### Assignment
Transcribe, verbatim, every line from the start of the entries through the line that contains "an environment that"; include both boundary lines and omit all others.

+++

(** * proxtop: the packaging descriptor [setup.py]

    The repository's only source file is a distutils descriptor.  Executed as
    a module it does three things, in this order:

    - [from distutils.core import setup] binds the name [setup];
    - [with open('README.rst') as file: long_description = file.read()]
      reads one file of the working directory;
    - [setup(name=..., ..., install_requires=[...])] calls the imported
      function with thirteen keyword arguments, twelve of them literals.

    The embedding below keeps that shape: Python values for the arguments,
    an environment that answers the import and the [open], and a small
    monad that threads the raised exception and logs what the module did. *)

From Stdlib Require Import String List Bool PeanoNat.
Import ListNotations.
Local Open Scope string_scope.
Local Open Scope list_scope.

(** ** Python values and keyword arguments *)

#[local] Set Warnings "-register-all".

(** The values that occur in the call: [str], [list] and [tuple]. *)
Inductive pyval : Type :=
| PStr (s : string)
| PList (items : list pyval)
| PTuple (items : list pyval).

(** The keyword arguments of a call: keyword and value, in the order the
    call writes them. *)
Definition kwargs : Type := list (string * pyval).

(** [kwargs.get(key)] *)
Fixpoint kw_get (key : string) (kw : kwargs) : option pyval :=
  match kw with
  | [] => None
  | (k, v) :: rest => if String.eqb k key then Some v else kw_get key rest
  end.

(** [bool(v)]: the empty string, list and tuple are the false values. *)
Definition truthy (v : pyval) : bool :=
  match v with
  | PStr s => negb (String.eqb s "")
  | PList items | PTuple items => negb (Nat.eqb (List.length items) 0)
  end.

(** [x in v] for a list or tuple [v] of strings. *)
Fixpoint str_in (x : string) (items : list pyval) : bool :=
  match items with
  | [] => false
  | PStr s :: rest => String.eqb s x || str_in x rest
  | _ :: rest => str_in x rest
  end.

(** ** Exceptions, the environment, the log *)

(** An exception, by the name of its class. *)
Inductive exn : Type :=
| PyExn (cls : string).

(** What a callable of the environment does with its keyword arguments:
    it returns (the module ignores the value) or raises. *)
Definition pyfun : Type := kwargs -> exn + unit.

(** A file as [open] finds it: the text a read delivers, and the exception
    that reading it raises, if any (an I/O or a decoding error). *)
Record disk_file : Type := {
  df_text : string;
  df_read_error : option exn
}.

(** Everything outside the module that its statements consult. *)
Record World : Type := {
  (** [from m import n]: the object found, or the exception raised. *)
  installed : string -> string -> exn + pyfun;
  (** [open(path)] relative to the working directory. *)
  files : string -> exn + disk_file
}.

+++

### Output for this exercise
(** * proxtop: the packaging descriptor [setup.py]

    The repository's only source file is a distutils descriptor.  Executed as
    a module it does three things, in this order:

    - [from distutils.core import setup] binds the name [setup];
    - [with open('README.rst') as file: long_description = file.read()]
      reads one file of the working directory;
    - [setup(name=..., ..., install_requires=[...])] calls the imported
      function with thirteen keyword arguments, twelve of them literals.

    The embedding below keeps that shape: Python values for the arguments,
    an environment that answers the import and the [open], and a small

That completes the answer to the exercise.